(Stored items from a collection)
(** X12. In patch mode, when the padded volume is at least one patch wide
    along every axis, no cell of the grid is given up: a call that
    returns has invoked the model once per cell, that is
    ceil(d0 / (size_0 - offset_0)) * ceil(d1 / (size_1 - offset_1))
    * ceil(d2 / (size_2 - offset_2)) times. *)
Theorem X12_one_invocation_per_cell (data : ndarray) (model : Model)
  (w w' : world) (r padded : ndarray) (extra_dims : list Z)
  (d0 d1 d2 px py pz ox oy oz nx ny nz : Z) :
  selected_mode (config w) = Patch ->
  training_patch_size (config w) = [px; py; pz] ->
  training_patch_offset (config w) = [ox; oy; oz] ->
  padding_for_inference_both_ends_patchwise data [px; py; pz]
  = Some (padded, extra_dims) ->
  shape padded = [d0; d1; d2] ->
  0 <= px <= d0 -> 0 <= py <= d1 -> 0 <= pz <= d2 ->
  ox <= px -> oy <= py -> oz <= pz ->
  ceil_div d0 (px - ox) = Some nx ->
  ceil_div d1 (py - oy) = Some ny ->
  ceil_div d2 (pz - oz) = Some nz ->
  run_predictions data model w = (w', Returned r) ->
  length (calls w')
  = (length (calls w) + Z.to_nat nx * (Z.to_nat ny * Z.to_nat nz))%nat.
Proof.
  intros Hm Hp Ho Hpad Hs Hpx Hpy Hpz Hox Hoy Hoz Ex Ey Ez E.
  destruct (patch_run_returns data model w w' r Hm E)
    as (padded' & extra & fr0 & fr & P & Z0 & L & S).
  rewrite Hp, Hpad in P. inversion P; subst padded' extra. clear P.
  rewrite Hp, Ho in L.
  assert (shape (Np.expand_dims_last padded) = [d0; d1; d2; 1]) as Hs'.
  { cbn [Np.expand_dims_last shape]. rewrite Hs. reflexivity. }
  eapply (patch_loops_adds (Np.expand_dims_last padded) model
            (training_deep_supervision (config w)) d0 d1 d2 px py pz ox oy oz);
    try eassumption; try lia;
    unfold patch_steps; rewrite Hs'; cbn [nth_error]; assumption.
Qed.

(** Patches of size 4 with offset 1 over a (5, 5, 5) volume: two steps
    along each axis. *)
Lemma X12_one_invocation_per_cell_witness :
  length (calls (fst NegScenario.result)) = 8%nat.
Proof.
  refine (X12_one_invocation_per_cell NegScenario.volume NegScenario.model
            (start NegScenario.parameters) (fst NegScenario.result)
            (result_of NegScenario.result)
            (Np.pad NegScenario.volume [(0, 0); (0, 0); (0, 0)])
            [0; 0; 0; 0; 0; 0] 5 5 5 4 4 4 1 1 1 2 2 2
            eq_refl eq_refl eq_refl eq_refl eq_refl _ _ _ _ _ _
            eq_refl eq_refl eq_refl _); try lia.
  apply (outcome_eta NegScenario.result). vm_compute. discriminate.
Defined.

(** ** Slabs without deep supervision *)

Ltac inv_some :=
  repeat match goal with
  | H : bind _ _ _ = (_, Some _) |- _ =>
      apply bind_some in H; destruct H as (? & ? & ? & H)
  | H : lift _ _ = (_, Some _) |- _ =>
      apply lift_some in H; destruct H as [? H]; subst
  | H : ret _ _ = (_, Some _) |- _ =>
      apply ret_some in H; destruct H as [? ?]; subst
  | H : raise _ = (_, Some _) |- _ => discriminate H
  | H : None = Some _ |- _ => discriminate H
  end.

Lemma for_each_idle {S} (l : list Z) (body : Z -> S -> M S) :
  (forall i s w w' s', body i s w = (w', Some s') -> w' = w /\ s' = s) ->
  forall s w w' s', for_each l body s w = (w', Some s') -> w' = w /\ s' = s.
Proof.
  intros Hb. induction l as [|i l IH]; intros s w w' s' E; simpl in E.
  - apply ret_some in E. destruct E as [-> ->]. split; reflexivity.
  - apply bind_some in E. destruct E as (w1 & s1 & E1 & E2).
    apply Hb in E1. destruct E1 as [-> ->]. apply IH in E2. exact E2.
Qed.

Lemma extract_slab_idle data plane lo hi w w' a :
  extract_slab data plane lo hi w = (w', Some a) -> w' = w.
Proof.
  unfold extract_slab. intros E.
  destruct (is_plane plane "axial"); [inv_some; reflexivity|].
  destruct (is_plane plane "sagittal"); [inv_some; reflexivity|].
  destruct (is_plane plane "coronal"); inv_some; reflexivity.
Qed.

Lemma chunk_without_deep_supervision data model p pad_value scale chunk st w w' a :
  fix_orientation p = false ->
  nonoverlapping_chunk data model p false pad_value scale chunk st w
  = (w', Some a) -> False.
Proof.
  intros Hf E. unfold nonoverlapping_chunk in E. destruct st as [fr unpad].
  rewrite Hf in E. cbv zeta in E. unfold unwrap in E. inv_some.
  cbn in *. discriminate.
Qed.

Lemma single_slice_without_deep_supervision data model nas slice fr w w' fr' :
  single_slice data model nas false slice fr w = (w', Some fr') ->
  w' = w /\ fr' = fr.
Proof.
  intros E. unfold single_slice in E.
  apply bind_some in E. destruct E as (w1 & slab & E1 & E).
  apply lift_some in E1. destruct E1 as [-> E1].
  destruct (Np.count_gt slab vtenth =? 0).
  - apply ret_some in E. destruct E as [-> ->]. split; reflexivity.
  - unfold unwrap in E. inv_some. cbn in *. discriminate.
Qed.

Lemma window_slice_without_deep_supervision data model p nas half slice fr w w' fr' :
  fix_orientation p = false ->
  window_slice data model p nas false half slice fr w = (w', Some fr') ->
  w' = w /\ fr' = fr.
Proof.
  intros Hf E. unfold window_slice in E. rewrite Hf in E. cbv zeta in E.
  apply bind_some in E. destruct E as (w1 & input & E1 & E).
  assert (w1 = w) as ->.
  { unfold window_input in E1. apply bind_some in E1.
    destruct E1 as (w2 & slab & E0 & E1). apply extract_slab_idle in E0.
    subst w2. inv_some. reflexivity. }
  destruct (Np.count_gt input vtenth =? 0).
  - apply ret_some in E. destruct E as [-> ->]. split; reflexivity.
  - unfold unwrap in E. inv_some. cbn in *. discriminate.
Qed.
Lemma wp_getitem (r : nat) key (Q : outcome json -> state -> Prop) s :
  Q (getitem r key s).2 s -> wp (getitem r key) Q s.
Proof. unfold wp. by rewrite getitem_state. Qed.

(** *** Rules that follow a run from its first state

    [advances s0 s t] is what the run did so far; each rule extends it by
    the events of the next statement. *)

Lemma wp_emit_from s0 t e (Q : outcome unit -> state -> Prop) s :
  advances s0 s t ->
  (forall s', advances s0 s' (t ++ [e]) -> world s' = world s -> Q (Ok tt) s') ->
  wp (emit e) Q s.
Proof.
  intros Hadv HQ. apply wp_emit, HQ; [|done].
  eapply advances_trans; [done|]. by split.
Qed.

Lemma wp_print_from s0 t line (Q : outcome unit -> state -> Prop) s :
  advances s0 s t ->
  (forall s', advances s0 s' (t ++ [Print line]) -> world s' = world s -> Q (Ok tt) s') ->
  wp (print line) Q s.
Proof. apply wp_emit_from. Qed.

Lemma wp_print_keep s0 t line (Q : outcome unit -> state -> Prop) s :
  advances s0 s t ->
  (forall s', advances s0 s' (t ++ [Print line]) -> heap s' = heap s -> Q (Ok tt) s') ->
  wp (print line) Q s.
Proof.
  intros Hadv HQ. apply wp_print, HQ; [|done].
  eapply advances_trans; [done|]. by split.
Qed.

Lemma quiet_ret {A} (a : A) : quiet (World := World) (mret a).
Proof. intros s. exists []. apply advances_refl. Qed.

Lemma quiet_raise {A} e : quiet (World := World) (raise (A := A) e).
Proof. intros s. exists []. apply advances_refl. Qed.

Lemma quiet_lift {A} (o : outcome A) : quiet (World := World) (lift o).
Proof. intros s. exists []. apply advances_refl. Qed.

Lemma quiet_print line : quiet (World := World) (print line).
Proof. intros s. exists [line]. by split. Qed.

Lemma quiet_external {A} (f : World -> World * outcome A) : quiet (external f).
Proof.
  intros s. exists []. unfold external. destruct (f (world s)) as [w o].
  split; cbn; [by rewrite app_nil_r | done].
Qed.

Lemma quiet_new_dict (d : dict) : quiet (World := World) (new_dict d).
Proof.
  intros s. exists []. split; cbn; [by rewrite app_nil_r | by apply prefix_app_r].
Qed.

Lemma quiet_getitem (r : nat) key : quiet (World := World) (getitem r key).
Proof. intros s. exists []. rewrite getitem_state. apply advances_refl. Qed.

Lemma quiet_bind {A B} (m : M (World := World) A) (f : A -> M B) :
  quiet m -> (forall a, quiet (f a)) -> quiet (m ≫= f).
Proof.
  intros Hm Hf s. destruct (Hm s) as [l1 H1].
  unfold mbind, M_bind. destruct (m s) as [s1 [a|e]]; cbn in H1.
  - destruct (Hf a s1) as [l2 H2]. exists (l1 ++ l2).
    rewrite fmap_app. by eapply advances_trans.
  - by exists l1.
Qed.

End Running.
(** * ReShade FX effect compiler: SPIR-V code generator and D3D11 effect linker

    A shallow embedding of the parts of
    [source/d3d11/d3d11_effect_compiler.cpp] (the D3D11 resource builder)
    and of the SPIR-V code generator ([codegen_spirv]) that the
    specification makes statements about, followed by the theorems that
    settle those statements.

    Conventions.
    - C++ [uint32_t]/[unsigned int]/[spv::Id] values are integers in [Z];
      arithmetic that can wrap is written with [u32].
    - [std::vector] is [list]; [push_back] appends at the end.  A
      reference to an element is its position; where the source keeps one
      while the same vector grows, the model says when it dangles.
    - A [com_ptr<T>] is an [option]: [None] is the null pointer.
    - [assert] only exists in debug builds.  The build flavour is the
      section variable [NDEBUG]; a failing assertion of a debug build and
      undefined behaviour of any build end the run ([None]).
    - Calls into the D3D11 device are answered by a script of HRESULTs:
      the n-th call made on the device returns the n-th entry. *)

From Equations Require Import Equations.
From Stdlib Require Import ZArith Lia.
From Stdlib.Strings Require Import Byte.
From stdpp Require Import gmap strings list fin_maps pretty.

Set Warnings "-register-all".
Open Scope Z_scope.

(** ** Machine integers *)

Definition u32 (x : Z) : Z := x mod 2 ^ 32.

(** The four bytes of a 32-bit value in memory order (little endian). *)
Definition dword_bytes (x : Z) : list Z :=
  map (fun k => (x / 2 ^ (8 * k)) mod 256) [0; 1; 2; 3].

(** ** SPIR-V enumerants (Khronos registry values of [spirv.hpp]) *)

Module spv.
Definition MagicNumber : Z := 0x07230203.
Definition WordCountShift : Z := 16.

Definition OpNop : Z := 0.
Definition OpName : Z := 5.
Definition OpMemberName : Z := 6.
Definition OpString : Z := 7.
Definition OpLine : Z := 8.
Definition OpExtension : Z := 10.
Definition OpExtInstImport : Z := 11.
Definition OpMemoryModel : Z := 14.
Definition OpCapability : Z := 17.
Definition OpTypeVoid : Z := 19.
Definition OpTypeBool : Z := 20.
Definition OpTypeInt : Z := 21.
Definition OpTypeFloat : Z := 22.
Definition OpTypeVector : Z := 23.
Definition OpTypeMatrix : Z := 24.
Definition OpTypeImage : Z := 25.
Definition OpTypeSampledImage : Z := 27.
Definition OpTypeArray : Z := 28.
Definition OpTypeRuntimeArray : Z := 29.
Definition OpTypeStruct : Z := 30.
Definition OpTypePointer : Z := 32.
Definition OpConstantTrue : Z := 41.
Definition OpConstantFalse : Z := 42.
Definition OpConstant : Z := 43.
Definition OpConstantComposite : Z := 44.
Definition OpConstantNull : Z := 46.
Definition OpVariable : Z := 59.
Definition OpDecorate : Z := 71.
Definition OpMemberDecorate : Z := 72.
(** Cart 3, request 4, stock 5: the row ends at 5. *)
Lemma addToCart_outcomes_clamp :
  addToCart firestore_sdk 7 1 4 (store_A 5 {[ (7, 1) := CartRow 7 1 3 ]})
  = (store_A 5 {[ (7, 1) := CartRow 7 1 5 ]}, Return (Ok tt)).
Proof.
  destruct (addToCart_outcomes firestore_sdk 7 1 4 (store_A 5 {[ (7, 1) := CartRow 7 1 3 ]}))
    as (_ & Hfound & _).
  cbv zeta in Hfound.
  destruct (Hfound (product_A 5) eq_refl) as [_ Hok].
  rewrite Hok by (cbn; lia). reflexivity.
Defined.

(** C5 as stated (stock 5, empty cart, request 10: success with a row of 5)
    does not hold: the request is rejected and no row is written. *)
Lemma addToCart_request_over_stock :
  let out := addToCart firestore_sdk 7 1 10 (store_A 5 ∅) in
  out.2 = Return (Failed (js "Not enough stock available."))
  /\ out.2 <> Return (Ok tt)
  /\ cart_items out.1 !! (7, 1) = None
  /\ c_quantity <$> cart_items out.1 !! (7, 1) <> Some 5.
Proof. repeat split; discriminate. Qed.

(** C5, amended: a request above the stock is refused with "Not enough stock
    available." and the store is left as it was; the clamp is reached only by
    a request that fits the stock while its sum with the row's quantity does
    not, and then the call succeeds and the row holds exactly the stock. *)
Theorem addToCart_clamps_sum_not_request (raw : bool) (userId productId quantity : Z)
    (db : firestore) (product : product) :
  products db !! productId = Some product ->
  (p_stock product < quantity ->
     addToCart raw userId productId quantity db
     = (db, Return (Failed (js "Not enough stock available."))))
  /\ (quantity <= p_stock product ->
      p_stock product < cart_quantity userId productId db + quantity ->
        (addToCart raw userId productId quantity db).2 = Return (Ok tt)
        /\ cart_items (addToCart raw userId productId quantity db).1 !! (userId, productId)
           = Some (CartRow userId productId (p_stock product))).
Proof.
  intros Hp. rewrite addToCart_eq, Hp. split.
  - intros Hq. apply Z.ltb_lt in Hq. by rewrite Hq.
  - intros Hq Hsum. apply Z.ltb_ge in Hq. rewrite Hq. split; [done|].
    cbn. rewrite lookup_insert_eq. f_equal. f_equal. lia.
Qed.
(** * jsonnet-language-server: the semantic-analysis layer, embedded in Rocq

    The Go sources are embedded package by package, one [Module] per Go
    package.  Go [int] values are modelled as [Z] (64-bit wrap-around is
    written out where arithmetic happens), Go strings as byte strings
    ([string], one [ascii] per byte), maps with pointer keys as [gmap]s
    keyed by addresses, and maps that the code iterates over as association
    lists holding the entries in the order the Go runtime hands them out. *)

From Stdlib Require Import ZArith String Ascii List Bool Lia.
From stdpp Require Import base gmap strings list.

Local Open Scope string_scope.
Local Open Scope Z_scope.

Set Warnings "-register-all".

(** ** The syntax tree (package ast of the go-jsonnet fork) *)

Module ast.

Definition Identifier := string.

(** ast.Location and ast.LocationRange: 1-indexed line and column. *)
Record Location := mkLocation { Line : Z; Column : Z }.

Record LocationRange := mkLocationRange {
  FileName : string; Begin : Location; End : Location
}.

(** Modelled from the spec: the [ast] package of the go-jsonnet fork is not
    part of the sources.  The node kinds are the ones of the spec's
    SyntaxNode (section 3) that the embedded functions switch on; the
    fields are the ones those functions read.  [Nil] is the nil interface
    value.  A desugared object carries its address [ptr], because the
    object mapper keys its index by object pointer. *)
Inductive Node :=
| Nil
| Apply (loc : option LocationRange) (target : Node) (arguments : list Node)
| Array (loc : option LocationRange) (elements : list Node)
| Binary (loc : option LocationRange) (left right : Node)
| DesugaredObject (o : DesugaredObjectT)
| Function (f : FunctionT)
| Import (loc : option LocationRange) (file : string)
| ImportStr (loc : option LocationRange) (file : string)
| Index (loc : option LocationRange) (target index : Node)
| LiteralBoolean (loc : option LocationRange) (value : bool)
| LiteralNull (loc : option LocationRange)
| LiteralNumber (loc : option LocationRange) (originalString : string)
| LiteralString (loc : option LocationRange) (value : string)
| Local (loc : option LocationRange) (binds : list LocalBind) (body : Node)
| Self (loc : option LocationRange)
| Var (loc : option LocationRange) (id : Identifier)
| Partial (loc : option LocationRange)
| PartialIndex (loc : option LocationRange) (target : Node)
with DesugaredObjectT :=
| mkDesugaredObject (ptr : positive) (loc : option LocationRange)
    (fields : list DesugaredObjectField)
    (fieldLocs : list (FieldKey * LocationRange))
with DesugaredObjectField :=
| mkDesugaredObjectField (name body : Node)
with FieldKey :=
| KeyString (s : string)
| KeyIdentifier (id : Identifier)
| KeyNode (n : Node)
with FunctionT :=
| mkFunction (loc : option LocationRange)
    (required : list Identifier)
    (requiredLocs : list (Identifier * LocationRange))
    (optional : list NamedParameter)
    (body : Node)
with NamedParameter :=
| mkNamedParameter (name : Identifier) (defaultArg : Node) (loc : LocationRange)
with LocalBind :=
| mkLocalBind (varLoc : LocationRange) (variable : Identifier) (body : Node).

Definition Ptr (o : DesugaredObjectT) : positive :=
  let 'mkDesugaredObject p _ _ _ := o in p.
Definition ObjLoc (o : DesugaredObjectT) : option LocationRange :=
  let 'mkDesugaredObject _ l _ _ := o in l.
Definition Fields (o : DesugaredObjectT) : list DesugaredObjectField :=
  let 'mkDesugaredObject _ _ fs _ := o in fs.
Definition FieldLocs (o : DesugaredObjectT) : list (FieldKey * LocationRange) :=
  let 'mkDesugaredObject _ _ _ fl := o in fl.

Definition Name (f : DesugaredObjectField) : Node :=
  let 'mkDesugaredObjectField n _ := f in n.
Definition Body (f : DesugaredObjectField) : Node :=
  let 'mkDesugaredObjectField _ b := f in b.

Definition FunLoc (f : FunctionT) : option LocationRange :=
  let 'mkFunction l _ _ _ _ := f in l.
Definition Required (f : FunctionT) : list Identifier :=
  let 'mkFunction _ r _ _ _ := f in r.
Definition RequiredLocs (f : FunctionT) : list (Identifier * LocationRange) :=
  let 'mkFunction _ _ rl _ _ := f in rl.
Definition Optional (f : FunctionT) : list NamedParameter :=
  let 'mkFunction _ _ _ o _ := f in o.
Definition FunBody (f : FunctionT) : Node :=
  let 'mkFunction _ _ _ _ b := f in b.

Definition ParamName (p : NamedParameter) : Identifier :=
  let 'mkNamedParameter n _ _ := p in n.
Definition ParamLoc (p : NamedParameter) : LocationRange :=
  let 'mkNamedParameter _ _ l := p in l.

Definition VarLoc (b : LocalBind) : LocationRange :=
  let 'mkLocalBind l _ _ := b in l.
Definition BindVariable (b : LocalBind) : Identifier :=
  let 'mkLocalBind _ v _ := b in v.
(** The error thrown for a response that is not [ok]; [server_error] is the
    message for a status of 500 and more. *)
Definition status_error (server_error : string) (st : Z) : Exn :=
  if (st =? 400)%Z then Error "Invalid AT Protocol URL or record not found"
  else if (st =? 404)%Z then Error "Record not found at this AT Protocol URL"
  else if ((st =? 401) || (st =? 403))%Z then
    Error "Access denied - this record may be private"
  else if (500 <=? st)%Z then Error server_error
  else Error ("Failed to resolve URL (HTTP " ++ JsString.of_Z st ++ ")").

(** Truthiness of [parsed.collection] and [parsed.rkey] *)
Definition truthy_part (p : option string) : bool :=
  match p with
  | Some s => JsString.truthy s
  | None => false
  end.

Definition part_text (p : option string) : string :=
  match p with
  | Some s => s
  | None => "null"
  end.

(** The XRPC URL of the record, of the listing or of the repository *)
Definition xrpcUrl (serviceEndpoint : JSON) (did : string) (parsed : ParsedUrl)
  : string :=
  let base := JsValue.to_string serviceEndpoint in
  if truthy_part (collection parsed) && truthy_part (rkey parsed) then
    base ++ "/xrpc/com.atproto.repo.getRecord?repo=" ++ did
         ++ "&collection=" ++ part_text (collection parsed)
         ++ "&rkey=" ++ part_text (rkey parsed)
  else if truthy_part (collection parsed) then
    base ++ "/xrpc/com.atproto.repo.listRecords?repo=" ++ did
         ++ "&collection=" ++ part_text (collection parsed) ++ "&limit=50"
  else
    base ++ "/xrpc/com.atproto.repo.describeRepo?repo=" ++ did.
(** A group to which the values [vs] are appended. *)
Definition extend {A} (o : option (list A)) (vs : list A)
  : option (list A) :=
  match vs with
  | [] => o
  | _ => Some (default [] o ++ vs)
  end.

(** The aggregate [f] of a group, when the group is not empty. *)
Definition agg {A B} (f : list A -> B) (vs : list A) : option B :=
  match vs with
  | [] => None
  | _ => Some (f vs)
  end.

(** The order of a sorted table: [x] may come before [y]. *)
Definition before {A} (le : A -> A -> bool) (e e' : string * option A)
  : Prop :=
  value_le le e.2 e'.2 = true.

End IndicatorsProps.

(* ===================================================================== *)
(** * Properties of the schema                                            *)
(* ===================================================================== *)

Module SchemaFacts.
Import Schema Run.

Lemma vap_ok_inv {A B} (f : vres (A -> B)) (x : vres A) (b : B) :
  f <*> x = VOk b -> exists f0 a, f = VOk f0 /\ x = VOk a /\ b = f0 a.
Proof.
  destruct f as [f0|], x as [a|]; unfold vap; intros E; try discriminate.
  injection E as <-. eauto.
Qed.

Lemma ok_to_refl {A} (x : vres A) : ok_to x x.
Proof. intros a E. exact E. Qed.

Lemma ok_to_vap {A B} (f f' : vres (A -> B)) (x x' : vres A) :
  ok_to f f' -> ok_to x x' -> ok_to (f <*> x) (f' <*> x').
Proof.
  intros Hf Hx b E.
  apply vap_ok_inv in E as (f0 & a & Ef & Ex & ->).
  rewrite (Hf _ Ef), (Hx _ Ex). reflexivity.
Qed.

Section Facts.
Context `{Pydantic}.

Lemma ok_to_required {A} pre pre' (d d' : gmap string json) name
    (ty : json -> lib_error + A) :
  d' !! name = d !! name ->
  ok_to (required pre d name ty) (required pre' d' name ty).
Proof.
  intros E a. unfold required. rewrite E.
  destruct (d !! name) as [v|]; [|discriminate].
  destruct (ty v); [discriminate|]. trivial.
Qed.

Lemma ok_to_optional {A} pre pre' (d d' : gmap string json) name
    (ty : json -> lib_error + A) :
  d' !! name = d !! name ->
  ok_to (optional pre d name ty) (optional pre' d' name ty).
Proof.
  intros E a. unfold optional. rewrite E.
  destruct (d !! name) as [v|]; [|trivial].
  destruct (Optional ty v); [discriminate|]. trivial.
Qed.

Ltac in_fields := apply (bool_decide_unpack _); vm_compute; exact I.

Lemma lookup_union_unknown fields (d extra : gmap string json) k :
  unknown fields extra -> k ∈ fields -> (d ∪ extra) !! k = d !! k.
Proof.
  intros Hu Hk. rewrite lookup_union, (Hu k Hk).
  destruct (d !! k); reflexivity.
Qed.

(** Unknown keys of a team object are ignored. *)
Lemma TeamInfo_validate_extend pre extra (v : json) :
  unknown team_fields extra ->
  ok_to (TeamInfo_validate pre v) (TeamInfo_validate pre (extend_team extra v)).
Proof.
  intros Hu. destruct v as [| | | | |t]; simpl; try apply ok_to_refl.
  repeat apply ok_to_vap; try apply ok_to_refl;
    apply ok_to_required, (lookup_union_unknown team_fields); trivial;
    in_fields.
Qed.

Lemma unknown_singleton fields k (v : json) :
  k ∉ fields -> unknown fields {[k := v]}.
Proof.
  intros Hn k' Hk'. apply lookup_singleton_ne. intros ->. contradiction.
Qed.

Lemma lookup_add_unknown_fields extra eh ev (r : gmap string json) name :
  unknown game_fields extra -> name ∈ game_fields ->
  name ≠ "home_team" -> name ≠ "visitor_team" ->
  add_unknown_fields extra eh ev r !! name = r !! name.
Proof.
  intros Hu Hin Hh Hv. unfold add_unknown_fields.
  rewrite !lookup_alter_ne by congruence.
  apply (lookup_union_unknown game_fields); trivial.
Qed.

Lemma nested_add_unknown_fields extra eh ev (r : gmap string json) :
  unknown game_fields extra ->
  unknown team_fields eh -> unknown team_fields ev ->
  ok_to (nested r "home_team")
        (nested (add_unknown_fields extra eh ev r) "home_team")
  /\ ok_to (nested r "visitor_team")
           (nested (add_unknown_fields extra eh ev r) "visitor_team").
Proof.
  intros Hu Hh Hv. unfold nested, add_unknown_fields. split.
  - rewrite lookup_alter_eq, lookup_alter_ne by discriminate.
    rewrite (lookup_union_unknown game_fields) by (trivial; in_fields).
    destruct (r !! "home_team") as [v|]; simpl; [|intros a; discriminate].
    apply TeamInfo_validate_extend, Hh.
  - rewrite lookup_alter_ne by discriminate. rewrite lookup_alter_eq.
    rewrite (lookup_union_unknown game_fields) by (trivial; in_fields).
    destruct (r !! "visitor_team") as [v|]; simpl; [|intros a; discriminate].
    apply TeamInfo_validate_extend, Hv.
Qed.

### [Task]
Copy nothing beyond the line containing "destruct (patch_run_returns data". Transcribe exactly from the first line of the entries down to that line, inclusive.

### [Solution]
(** X12. In patch mode, when the padded volume is at least one patch wide
    along every axis, no cell of the grid is given up: a call that
    returns has invoked the model once per cell, that is
    ceil(d0 / (size_0 - offset_0)) * ceil(d1 / (size_1 - offset_1))
    * ceil(d2 / (size_2 - offset_2)) times. *)
Theorem X12_one_invocation_per_cell (data : ndarray) (model : Model)
  (w w' : world) (r padded : ndarray) (extra_dims : list Z)
  (d0 d1 d2 px py pz ox oy oz nx ny nz : Z) :
  selected_mode (config w) = Patch ->
  training_patch_size (config w) = [px; py; pz] ->
  training_patch_offset (config w) = [ox; oy; oz] ->
  padding_for_inference_both_ends_patchwise data [px; py; pz]
  = Some (padded, extra_dims) ->
  shape padded = [d0; d1; d2] ->
  0 <= px <= d0 -> 0 <= py <= d1 -> 0 <= pz <= d2 ->
  ox <= px -> oy <= py -> oz <= pz ->
  ceil_div d0 (px - ox) = Some nx ->
  ceil_div d1 (py - oy) = Some ny ->
  ceil_div d2 (pz - oz) = Some nz ->
  run_predictions data model w = (w', Returned r) ->
  length (calls w')
  = (length (calls w) + Z.to_nat nx * (Z.to_nat ny * Z.to_nat nz))%nat.
Proof.
  intros Hm Hp Ho Hpad Hs Hpx Hpy Hpz Hox Hoy Hoz Ex Ey Ez E.
  destruct (patch_run_returns data model w w' r Hm E)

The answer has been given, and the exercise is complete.